* **What you are asked to do**
The answer must consist of every line from the entries below that contains the word "mkStep".

* **Stored data**
*** Block opens ***
(* ===== verification/DockerLogic.v ===== *)
(** * Reasoning about a run

    Weakest preconditions for the code of DockerRun.v and DockerDeploy.v, for every [World].  The
    relation [calls ok r r'] says that [r'] follows [r] by Engine calls alone, each of them [ok]
    given what came before it; the lemmas here give the calls and the answers of every piece of a
    run that records no step of its own. *)
From Stdlib Require Import ZArith Lia Ascii String.
From stdpp Require Import base gmap sets strings list.
From S2P Require Import Prelude.
From S2P Require Import Regex.
From S2P Require Import Grammar.
From S2P Require Import Inspection.
From S2P Require Import Frame.
From S2P Require Import Engine.
From S2P Require Import ContainerBody.
From S2P Require Import DockerRun.
From S2P Require Import DockerDeploy.

(** ** Weakest preconditions *)

Definition wp {A} (m : M A) (Q : A -> Run -> Prop) (r : Run) : Prop := Q (m r).1 (m r).2.

Lemma wp_bind {A B} (m : M A) (k : A -> M B) Q r : wp m (fun a r' => wp (k a) Q r') r -> wp (m ≫= k) Q r.
Proof. done. Qed.
Lemma wp_ret {A} (a : A) (Q : A -> Run -> Prop) r : Q a r -> wp (mret a) Q r.
Proof. done. Qed.
Lemma wp_reads {A} (f : Run -> A) (Q : A -> Run -> Prop) r : Q (f r) r -> wp (reads f) Q r.
Proof. done. Qed.
Lemma wp_modify f (Q : unit -> Run -> Prop) r : Q tt (f r) -> wp (modify f) Q r.
Proof. done. Qed.
Lemma wp_mono {A} (m : M A) (Q Q' : A -> Run -> Prop) r : wp m Q r -> (forall a r', Q a r' -> Q' a r') -> wp m Q' r.
Proof. unfold wp. auto. Qed.
Lemma wp_and {A} (m : M A) (Q Q' : A -> Run -> Prop) r : wp m Q r -> wp m Q' r -> wp m (fun a r' => Q a r' /\ Q' a r') r.
Proof. unfold wp. auto. Qed.

(** A step that runs, and one that is skipped. *)
Definition settled_step (service stp : string) (a : Answer) (r : Run) : Run :=
  if bool_decide (outcome_of a = OutcomeSucceeded) then add_step (mkStep service stp OutcomeSucceeded "" "") r
  else add_step (mkStep service stp (outcome_of a) a.1.2 a.2) (with_outcome (outcome_of a) "step_failed" r).

Lemma wp_step {A} service stp (skip : A) m (Q : A -> Run -> Prop) r :
  (outcome r <> "" -> Q skip (add_step (mkStep service stp OutcomeSkipped "" "") r)) ->
  (outcome r = "" -> wp m (fun aa r' => Q aa.2 (settled_step service stp aa.1 r')) r) ->
  wp (step service stp skip m) Q r.
Proof.
  intros Hs Hr. unfold wp, step. destruct (bool_decide (outcome r = "")) eqn:E; simpl.
  - apply bool_decide_eq_true in E. specialize (Hr E). unfold wp, settled_step, outcome_of in Hr.
    destruct (m r) as [[[[o c] d] a] r']. simpl in *. destruct (bool_decide (o = OutcomeSucceeded)) eqn:Eo; [|done].
    by apply bool_decide_eq_true in Eo as ->.
  - apply Hs. by apply bool_decide_eq_false in E.
Qed.

(** ** Calls *)

(** A call that changes no container. *)
Definition harmless (c : Call) : bool :=
  match c with
  | GetInfo | GetContainer _ | GetImage _ | GetVolume _ | CreateVolume _ _ | PullImage _ _ _ | TagImage _ _ _ | WaitContainer _ => true
  | _ => false
  end.
Definition free (e : Event) : bool :=
  match e with Called c _ => harmless c | Began => false | _ => true end.

(** Each event of [new] is [ok] after the ones below it and [base]. *)
Fixpoint respects (ok : list Event -> Event -> Prop) (new base : list Event) : Prop :=
  match new with
  | [] => True
  | e :: new' => ok (new' ++ base) e /\ respects ok new' base
  end.
Lemma respects_app ok l1 l2 base : respects ok (l1 ++ l2) base <-> respects ok l1 (l2 ++ base) /\ respects ok l2 base.
Proof. induction l1 as [|e l1 IH]; simpl; [tauto|]. rewrite IH, <- app_assoc. tauto. Qed.
Lemma respects_impl (ok ok' : list Event -> Event -> Prop) new base :
  (forall l e, ok l e -> ok' l e) -> respects ok new base -> respects ok' new base.
Proof. intros H. induction new as [|e new IH]; simpl; [done|]. intros [? ?]. auto. Qed.

Definition begun_ok (r : Run) : Prop := begun r = true -> Began ∈ events r.

Record calls (ok : list Event -> Event -> Prop) (r r' : Run) : Prop := mkCalls {
  ca_events : exists new, events r' = new ++ events r /\ respects ok new (events r);
  ca_same : outcome r' = outcome r /\ rcode r' = rcode r /\ steps r' = steps r /\ services r' = services r /\ ensured r' = ensured r;
  ca_begun : begun r = true -> begun r' = true;
  ca_began : begun_ok r -> begun_ok r' }.

Lemma calls_refl ok r : calls ok r r.
Proof. by split; [exists []|..]. Qed.
Lemma calls_trans ok r1 r2 r3 : calls ok r1 r2 -> calls ok r2 r3 -> calls ok r1 r3.
Proof.
  intros [(n1 & E1 & R1) S1 B1 O1] [(n2 & E2 & R2) S2 B2 O2]. split; [|intuition congruence|tauto|tauto].
  exists (n2 ++ n1). rewrite E2, E1, <- app_assoc. split; [done|]. apply respects_app. rewrite <- E1. auto.
Qed.
Lemma calls_impl (ok ok' : list Event -> Event -> Prop) r r' :
  (forall l e, ok l e -> ok' l e) -> calls ok r r' -> calls ok' r r'.
Proof. intros H [(n & E & R) ? ? ?]. split; try done. exists n. split; [done|]. by eapply respects_impl. Qed.
Lemma calls_in ok r r' e : calls ok r r' -> e ∈ events r -> e ∈ events r'.
Proof. intros [(n & -> & _) _ _ _] H. apply elem_of_app. by right. Qed.

Create HintDb docker.
#[export] Hint Resolve calls_refl wp_ret : docker.

Section Calls.
Context (world : World) (ok : list Event -> Event -> Prop).
Context (Hfree : forall l e, free e = true -> ok l e).
Notation calls := (calls ok).

Lemma calls_push e d r : ok (events r) e -> calls r (push world e d r).
Proof. intros H. split; [by exists [e]|done|done|]. unfold begun_ok. simpl. intros Hb Ht. right. by apply Hb. Qed.
Lemma calls_then r1 r2 e d : calls r1 r2 -> ok (events r2) e -> calls r1 (push world e d r2).
Proof. intros H He. eapply calls_trans; [exact H|by apply calls_push]. Qed.
Lemma calls_begin r : (forall l, ok l Began) -> calls r (if begun r then r else push world Began 0 (with_begun r)).
Proof.
  intros H. destruct (begun r) eqn:E; [apply calls_refl|]. split; [by exists [Began]|done|by rewrite E|].
  intros _ _. left.
Qed.

(** Primitives: the answer is any answer. *)
Lemma wp_call r c (Q : Reply -> Run -> Prop) :
  (forall x, ok (events r) (Called c x)) ->
  (forall x r', calls r r' -> events r' = Called c x :: events r -> Q x r') -> wp (call world c) Q r.
Proof. intros Hc H. apply H; [|done]. by apply calls_push. Qed.
Lemma wp_clock r (Q : Z -> Run -> Prop) : (forall t r', calls r r' -> Q t r') -> wp (now_wall world) Q r.
Proof. intros H. apply H, calls_push. by apply Hfree. Qed.
Lemma wp_now r (Q : Z -> Run -> Prop) : (forall t r', calls r r' -> Q t r') -> wp (now_mono world) Q r.
Proof. intros H. apply H, calls_push. by apply Hfree. Qed.
Lemma wp_until r d (Q : Z -> Run -> Prop) : (forall t r', calls r r' -> Q t r') -> wp (until world d) Q r.
Proof. intros H. apply wp_bind, wp_clock. intros t r' Hr. by apply wp_ret, H. Qed.
Lemma wp_sleep r d (Q : option Loss -> Run -> Prop) : (forall t r', calls r r' -> Q t r') -> wp (sleep world d) Q r.
Proof. intros H. unfold wp, sleep. destruct (woken _ _ _); apply H, calls_push; by apply Hfree. Qed.
Lemma wp_begin r (Q : unit -> Run -> Prop) :
  (forall l, ok l Began) -> (forall r', calls r r' -> begun r' = true -> Q tt r') -> wp (begin world) Q r.
Proof.
  intros Hb H. unfold wp, begin. pose proof (calls_begin r Hb) as Hc. destruct (begun r) eqn:E; simpl; by apply H.
Qed.

Lemma wp_get {A} (decode : Body -> option A) c r (Q : got A -> Run -> Prop) :
  harmless c = true ->
  (forall e r', calls r r' -> Q (Missed e) r') ->
  (forall a b r', calls r r' -> decode b = Some a -> events r' = Called c (Answered 200 b) :: events r -> Q (Got a) r') ->
  wp (get world decode c) Q r.
Proof.
  intros Hc Hm Hg. apply wp_bind, wp_call; [intros x; by apply Hfree|]. intros [l s|s b] r' Hr He; apply wp_ret; [by apply Hm|].
  destruct (s =? StatusOK) eqn:Es; [|by apply Hm]. apply Z.eqb_eq in Es as ->.
  destruct (decode b) eqn:Ed; [by eapply Hg|by apply Hm].
Qed.

(** What a read or a write of one call leaves. *)
Definition read_as (ref : string) (c : ContainerRead) (l : list Event) : Prop :=
  Called (GetContainer ref) (Answered 200 (ContainerBody c)) ∈ l.
Lemma get_container_spec ref r (Q : got ContainerRead -> Run -> Prop) :
  (forall e r', calls r r' -> Q (Missed e) r') ->
  (forall c r', calls r r' -> read_as ref c (events r') -> Q (Got c) r') ->
  wp (get_container world ref) Q r.
Proof.
  intros Hm Hg. apply wp_get; [done|done|]. intros c b r' Hr Hd He. apply Hg; [done|].
  destruct b; try done. simplify_eq/=. unfold read_as. rewrite He. left.
Qed.
Lemma get_image_spec ref r (Q : got ImageRead -> Run -> Prop) :
  (forall x r', calls r r' -> Q x r') -> wp (get_image world ref) Q r.
Proof. intros H. apply wp_get; auto. Qed.
Lemma get_volume_spec n r (Q : got dockerVolume -> Run -> Prop) :
  (forall x r', calls r r' -> Q x r') -> wp (get_volume world n) Q r.
Proof. intros H. apply wp_get; auto. Qed.
Lemma current_spec ref r (Q : got (ContainerRead * StateRead) -> Run -> Prop) :
  (forall e r', calls r r' -> Q (Missed e) r') ->
  (forall c st r', calls r r' -> read_as ref c (events r') -> c_state c = Some st -> Q (Got (c, st)) r') ->
  wp (current world ref) Q r.
Proof.
  intros Hm Hg. apply wp_bind, get_container_spec; intros; apply wp_ret; [auto|]. destruct (c_state c) eqn:E; auto.
Qed.
Lemma wp_post c r (Q : Z * option CallErr -> Run -> Prop) :
  (forall x, ok (events r) (Called c x)) ->
  (forall x r', calls r r' -> Q x r') -> wp (post world c) Q r.
Proof. intros Hc H. apply wp_bind, wp_call; [done|]. intros x r' Hr _. apply wp_ret. auto. Qed.
(** The same, with the answer. *)
Lemma wp_posted c r (Q : Z * option CallErr -> Run -> Prop) :
  (forall x, ok (events r) (Called c x)) ->
  (forall l s r', calls r r' -> events r' = Called c (Lost l s) :: events r -> Q (0, Some (NoAnswer l)) r') ->
  (forall s b r', calls r r' -> events r' = Called c (Answered s b) :: events r -> Q (s, None) r') ->
  wp (post world c) Q r.
Proof. intros Hc Hl Ha. apply wp_bind, wp_call; [done|]. intros [l s|s b] r' Hr He; apply wp_ret; eauto. Qed.
Lemma wp_postJSON {A} (decode : Body -> option A) c r (Q : Z * option CallErr * option A -> Run -> Prop) :
  (forall x, ok (events r) (Called c x)) ->
  (forall s err o r', calls r r' ->
     (forall a, o = Some a -> err = None /\ exists b, decode b = Some a /\ Called c (Answered s b) ∈ events r') ->
     Q (s, err, o) r') ->
  wp (postJSON world decode c) Q r.
Proof.
  intros Hc H. apply wp_bind, wp_call; [done|]. intros [l s|s b] r' Hr He; apply wp_ret; [by apply H|].
  destruct (400 <=? s); [by apply H|]. destruct (decode b) as [a|] eqn:Ed; [|by apply H].
  apply H; [done|]. intros a' [= <-]. split; [done|]. exists b. split; [done|]. rewrite He. left.
Qed.
End Calls.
*** Block closes ***
* **Final answer**
  if bool_decide (outcome_of a = OutcomeSucceeded) then add_step (mkStep service stp OutcomeSucceeded "" "") r
  else add_step (mkStep service stp (outcome_of a) a.1.2 a.2) (with_outcome (outcome_of a) "step_failed" r).
  (outcome r <> "" -> Q skip (add_step (mkStep service stp OutcomeSkipped "" "") r)) ->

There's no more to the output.